Word for word, give again the lines of the material below, from the one holding "answer_of r = Some false." to the last, with nothing added.

**Input:**

# # #

Lemma run_farewell_witness :
  let s := init_state (robot_hearing [Some "call me bob"; None; Some "no"]) in
  let s' := fst (run 3 s) in
  run 3 s = (s', Ret tt) /\
  user_name s' = user_name (fst (greet_user s)) /\
  exists tr r,
    calls s' = (calls (fst (greet_user s)) ++ tr ++
                [CListen (Ret r);
                 CSay ("It was nice talking to you, " ++ user_name (fst (greet_user s)) ++ ". Take care.")
                   (Ret tt)])%list /\
    answer_of r = Some false.
Proof.
  intros s s'.
  assert (H : run 3 s = (s', Ret tt)) by (vm_compute; reflexivity).
  split; [exact H|].
  exact (CompanionFacts.run_farewell 3 s s' H).
Defined.

End CompanionRuns.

# # #

**Solved problem:**
    answer_of r = Some false.
Proof.
  intros s s'.
  assert (H : run 3 s = (s', Ret tt)) by (vm_compute; reflexivity).
  split; [exact H|].
  exact (CompanionFacts.run_farewell 3 s s' H).
Defined.

End CompanionRuns.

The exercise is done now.